== GIVEN ENTRIES

(* ===== verification/PartBindingTheorems.v ===== *)
(** * PartitionDxe: properties of starting and stopping *)

From Stdlib Require Import ZArith Lia.
From stdpp Require Import base list list_numbers gmap.
From S2P Require Import Prelude PartDisk PartGpt PartMbr PartDemo PartMbrTheorems PartBinding.

Open Scope Z_scope.

(** ** Supported *)

(** Supported leaves the protocols as it found them. *)
Theorem supported_balanced rem pf o st o' : PartitionDriverBindingSupported rem pf o = (st, o') → o' = o.
Proof.
  destruct o as [p d d2]. unfold PartitionDriverBindingSupported, open_by_driver, set_path, set_disk_io. cbn. destruct rem; cbn; try by intros [= _ <-].
  all: destruct d; cbn; [by intros [= _ <-]|]; destruct (pf_DiskIo pf); cbn; try by intros [= _ <-].
  all: destruct p; cbn; [by intros [= _ <-]|]; destruct (pf_DevicePath pf); cbn; by intros [= _ <-].
Qed.

(** ** Start *)

Section Start.
Context {D : Type} `{DiskIo D}.
Context (pf : Platform) (m : EFI_BLOCK_IO_MEDIA) (CalculateCrc32 : list Z → option Z) (fuel : nat) (DevicePath : list DevNode).
Implicit Types b : Binding D.
Abbreviation start := (PartitionDriverBindingStart pf m CalculateCrc32 fuel DevicePath).

(** What the driver has opened while it runs. *)
Definition running : Opens := {| o_DevicePath := true; o_DiskIo := true; o_DiskIo2 := negb (EFI_ERROR (pf_DiskIo2 pf)) |}.

(** The answers that let the driver run. *)
Definition device_ok : bool := negb (EFI_ERROR (pf_BlockIo pf)) && negb (EFI_ERROR (pf_DevicePath pf)) && negb (EFI_ERROR (pf_DiskIo pf)).

(** The outcomes of the detection after which the driver keeps the device: it found
    partitions, the media was changed meanwhile, or there is media of which the disk says
    that it is not there. *)
Definition keeps_device (st : EFI_STATUS) : Prop :=
  EFI_ERROR st = false ∨ st = EFI_MEDIA_CHANGED ∨ (MediaPresent m = true ∧ st = EFI_NO_MEDIA).

Lemma closes_spec st : (closes m st = false ↔ keeps_device st) ∧ (closes m st = true ↔ ¬ keeps_device st).
Proof.
  unfold closes, keeps_device. destruct (EFI_ERROR st) eqn:E; cbn [andb]; [|split; [tauto|naive_solver]].
  case_bool_decide; cbn [negb andb]; [split; naive_solver|]. destruct (MediaPresent m); cbn [andb negb]; [|split; naive_solver].
  case_bool_decide; cbn [negb]; split; naive_solver.
Qed.

Lemma start_body_first b : b_opens b = closed → pf_DevicePath pf ≠ EFI_ALREADY_STARTED →
  if device_ok then start_body pf m CalculateCrc32 fuel DevicePath b =
      (λ r, (r.1, {| b_opens := if closes m r.1 then closed else running; b_tpl := b_tpl b; b_part := r.2 |})) <$> detect m CalculateCrc32 fuel DevicePath (b_part b)
  else ∃ st, start_body pf m CalculateCrc32 fuel DevicePath b = Some (st, b) ∧ EFI_ERROR st = true.
Proof.
  intros Ho Hpath. destruct b as [o tpl part]. cbn in Ho. subst o. unfold start_body, device_ok, open_by_driver. cbn. destruct (EFI_ERROR (pf_BlockIo pf)) eqn:E1; cbn; [by eexists|].
  destruct (EFI_ERROR (pf_DevicePath pf)) eqn:E2; cbn.
  { rewrite bool_decide_false by done. cbn. by eexists. }
  destruct (EFI_ERROR (pf_DiskIo pf)) eqn:E3; cbn; [by eexists|]. destruct (detect _ _ _ _ _) as [[st0 part']|]; cbn; [|done].
  rewrite ?andb_true_r. by destruct (closes m st0).
Qed.

(** C13. Starting is balanced, on a device where the driver is not running and at a task
    priority level of at most TPL_CALLBACK, which is restored.  With a remaining path that is
    its end node the driver does nothing and succeeds.  If a protocol cannot be opened, the
    error is reported and nothing stays open.  Otherwise the driver returns if the detection of
    partitions does (C40 has disks for which it does not), with its status; and the device stays
    open (device path, DiskIo and, if there is one, DiskIo2) exactly if partitions were found,
    the media has changed, or there is media of which the disk says that it is not there. *)
Theorem start_balanced rem b : b_opens b = closed → b_tpl b ≤ TPL_CALLBACK → pf_DevicePath pf ≠ EFI_ALREADY_STARTED →
  match rem with
  | EndPath => start rem b = Some (EFI_SUCCESS, b)
  | _ =>
      if device_ok then
        match detect m CalculateCrc32 fuel DevicePath (b_part b) with
        | None => start rem b = None
        | Some (st, part) => ∃ o, start rem b = Some (st, {| b_opens := o; b_tpl := b_tpl b; b_part := part |}) ∧
            (keeps_device st → o = running) ∧ (¬ keeps_device st → o = closed)
        end
      else ∃ st, start rem b = Some (st, b) ∧ EFI_ERROR st = true
  end.
Proof.
  intros Ho Htpl Hpath. unfold PartitionDriverBindingStart. destruct (Z.ltb_spec TPL_CALLBACK (b_tpl b)); [lia|].
  pose proof (start_body_first (with_tpl TPL_CALLBACK b) Ho Hpath) as Hb. destruct (decide (rem = EndPath)) as [->|Hrem]; [by destruct b|].
  assert (∀ A (x y : A), match rem with EndPath => x | _ => y end = y) as Hm by (by destruct rem). rewrite !Hm. clear Hm Hrem.
  destruct device_ok; [|destruct Hb as (st & -> & He); exists st; by destruct b]. rewrite Hb. cbn [b_part with_tpl b_tpl].
  destruct (detect _ _ _ _ _) as [[st part]|]; [|done]. cbn. eexists. split; [reflexivity|]. cbn. destruct (closes_spec st) as [C1 C2].
  split; intros Hk; [apply C1 in Hk as ->|apply C2 in Hk as ->]; done.
Qed.

(** A device that runs is started again: the driver reports that it is started already, but
    closes the device path that the first start has opened. *)
Theorem restart_closes_path rem b : EFI_ERROR (pf_BlockIo pf) = false → b_opens b = running → b_tpl b ≤ TPL_CALLBACK → rem ≠ EndPath →
  start rem b = Some (EFI_ALREADY_STARTED, with_opens (set_path false running) b).
Proof.
  intros Hio Ho Htpl Hrem. unfold PartitionDriverBindingStart. destruct (Z.ltb_spec TPL_CALLBACK (b_tpl b)); [lia|].
  assert (start_body pf m CalculateCrc32 fuel DevicePath (with_tpl TPL_CALLBACK b) = Some (EFI_ALREADY_STARTED, with_opens (set_path false running) (with_tpl TPL_CALLBACK b))) as E.
  { unfold start_body. rewrite Hio. cbn. rewrite Ho. done. }
  destruct rem; try done; by rewrite E.
Qed.
End Start.

(** ** Stop *)

(** The children that remain: those that were not named, and those whose interfaces could not
    be uninstalled. *)
Definition remaining (uninstall : Z → EFI_STATUS) (hs : list Z) (c : gmap Z Child) : gmap Z Child :=
  filter (λ x, x.1 ∉ hs ∨ EFI_ERROR (uninstall x.1) = true) c.

Lemma stop_loop_spec uninstall hs all c : NoDup hs → Forall (λ h, is_Some (ch_map c !! h)) hs → map_Forall (λ _ x, ch_opened x = true) (ch_map c) →
  ∃ c', stop_loop uninstall hs all c = Some (all && forallb (λ h, negb (EFI_ERROR (uninstall h))) hs, c') ∧ ch_map c' = remaining uninstall hs (ch_map c).
Proof.
  revert all c. induction hs as [|h hs IH]; intros all c Hn Hc Ho; cbn [stop_loop forallb].
  - exists c. rewrite andb_true_r. split; [done|]. unfold remaining. symmetry. apply map_filter_id. intros k x _. left. apply not_elem_of_nil.
  - apply NoDup_cons in Hn as [Hh Hn]. apply Forall_cons in Hc as [[x Hx] Hc]. unfold stop_child. rewrite Hx. cbn [mbind option_bind].
    set (c1 := (if EFI_ERROR (uninstall h) then _ else _) : option (bool * Children)).
    assert (∃ r, c1 = Some (negb (EFI_ERROR (uninstall h)), r) ∧ ch_map r = if EFI_ERROR (uninstall h) then ch_map c else delete h (ch_map c)) as (r & -> & Er).
    { subst c1. destruct (EFI_ERROR (uninstall h)); eexists; (split; [reflexivity|]); cbn; rewrite ?insert_insert_eq; [|by rewrite delete_insert_eq].
      apply insert_id. rewrite Hx. f_equal. specialize (Ho _ _ Hx). cbn in Ho. destruct x. cbn in Ho |- *. by rewrite Ho. }
    cbn [mbind option_bind fst snd]. destruct (IH (all && negb (EFI_ERROR (uninstall h))) r Hn) as (c' & E & Ec').
    + rewrite Er. destruct (EFI_ERROR (uninstall h)); [done|]. rewrite Forall_forall in Hc |- *. intros h' Hin. rewrite lookup_delete_ne by (by intros <-). by apply Hc.
    + rewrite Er. destruct (EFI_ERROR (uninstall h)); [done|]. by apply map_Forall_delete.
    + exists c'. rewrite E, andb_assoc. split; [done|]. rewrite Ec', Er. apply map_eq. intros k. unfold remaining. destruct (EFI_ERROR (uninstall h)) eqn:Eu.
      * apply option_eq. intros y. rewrite !map_lookup_filter_Some. cbn. rewrite not_elem_of_cons. destruct (decide (k = h)) as [->|]; [rewrite Eu|]; naive_solver.
      * apply option_eq. intros y. rewrite !map_lookup_filter_Some, lookup_delete_Some. cbn. rewrite not_elem_of_cons. destruct (decide (k = h)) as [->|]; [rewrite Eu|]; naive_solver.
Qed.

(** Stopping children: for distinct handles of children, the driver succeeds exactly if every
    child could be removed; a child that could not keeps its link to the parent; the protocols
    of the controller stay open. *)
Theorem stop_children uninstall h hs o c : NoDup (h :: hs) → Forall (λ h, is_Some (ch_map c !! h)) (h :: hs) → map_Forall (λ _ x, ch_opened x = true) (ch_map c) →
  ∃ c', PartitionDriverBindingStop uninstall (h :: hs) o c =
      Some (if forallb (λ h, negb (EFI_ERROR (uninstall h))) (h :: hs) then EFI_SUCCESS else EFI_DEVICE_ERROR, o, c') ∧
    ch_map c' = remaining uninstall (h :: hs) (ch_map c).
Proof.
  intros Hn Hc Ho. destruct (stop_loop_spec uninstall (h :: hs) true c Hn Hc Ho) as (c' & E & Ec). exists c'. unfold PartitionDriverBindingStop. rewrite E. done.
Qed.

(** ** Runs *)

Definition demo_platform : Platform := {| pf_BlockIo := EFI_SUCCESS; pf_DevicePath := EFI_SUCCESS; pf_DiskIo := EFI_SUCCESS; pf_DiskIo2 := EFI_UNSUPPORTED |}.
Definition demo_binding : Binding ByteDisk := {| b_opens := closed; b_tpl := 4; b_part := demo_part demo_mbr_disk true |}.
Definition demo_start : option (EFI_STATUS * Binding ByteDisk) := PartitionDriverBindingStart demo_platform demo_media (λ _, Some 0) 4 [] NoPath demo_binding.

(** The state after the start. *)
Definition demo_running : Binding ByteDisk := from_option snd demo_binding demo_start.

Lemma start_balanced_witness : ∃ o, demo_start = Some (EFI_SUCCESS, {| b_opens := o; b_tpl := 4; b_part := b_part demo_running |}) ∧ o = running demo_platform.
Proof.
  assert (detect demo_media (λ _, Some 0) 4 [] (demo_part demo_mbr_disk true) = Some (EFI_SUCCESS, b_part demo_running)) as E by (vm_compute; reflexivity).
  pose proof (start_balanced demo_platform demo_media (λ _, Some 0) 4 [] NoPath demo_binding eq_refl ltac:(discriminate) ltac:(discriminate)) as H.
  change (b_part demo_binding) with (demo_part demo_mbr_disk true) in H. rewrite E in H. destruct H as (o & E1 & H1 & _).
  exists o. split; [exact E1|]. apply H1. left. reflexivity.
Defined.

Lemma supported_balanced_witness : (PartitionDriverBindingSupported HardDrivePath demo_platform closed).2 = closed.
Proof. exact (supported_balanced HardDrivePath demo_platform closed EFI_SUCCESS closed eq_refl). Defined.

Lemma restart_closes_path_witness :
  PartitionDriverBindingStart demo_platform demo_media (λ _, Some 0) 4 [] NoPath demo_running =
    Some (EFI_ALREADY_STARTED, with_opens (set_path false (running demo_platform)) demo_running).
Proof. apply (restart_closes_path demo_platform demo_media (λ _, Some 0) 4 [] NoPath demo_running); [reflexivity|vm_compute; reflexivity|vm_compute; discriminate|discriminate]. Defined.

(** Two children, of which the first cannot be removed. *)
Definition demo_kid : Child := {| ch_Private := {| p_Node := OtherNode; p_Start := 0; p_End := 512; p_BlockSize := 512; p_LastBlock := 0; p_Esp := false |};
  ch_BlockIo2 := false; ch_opened := true |}.
Definition demo_children : Children := {| ch_map := <[1 := demo_kid]> (<[2 := demo_kid]> ∅); ch_flushes := [] |}.

Lemma stop_children_witness :
  ∃ c', PartitionDriverBindingStop (λ h, if h =? 1 then EFI_ACCESS_DENIED else EFI_SUCCESS) [1; 2] closed demo_children = Some (EFI_DEVICE_ERROR, closed, c') ∧
    ch_map c' = remaining (λ h, if h =? 1 then EFI_ACCESS_DENIED else EFI_SUCCESS) [1; 2] (ch_map demo_children).
Proof.
  apply (stop_children (λ h, if h =? 1 then EFI_ACCESS_DENIED else EFI_SUCCESS) 1 [2] closed demo_children).
  - apply (bool_decide_unpack _). vm_compute. exact I.
  - repeat constructor; by eexists.
  - apply map_Forall_insert_2; [done|]. apply map_Forall_insert_2; [done|]. apply map_Forall_empty.
Defined.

====

EXERCISE AIM: Working through the records above, establish how many lines contain the string "stays", and reply with the number by itself.

SOLVED EXERCISE: 2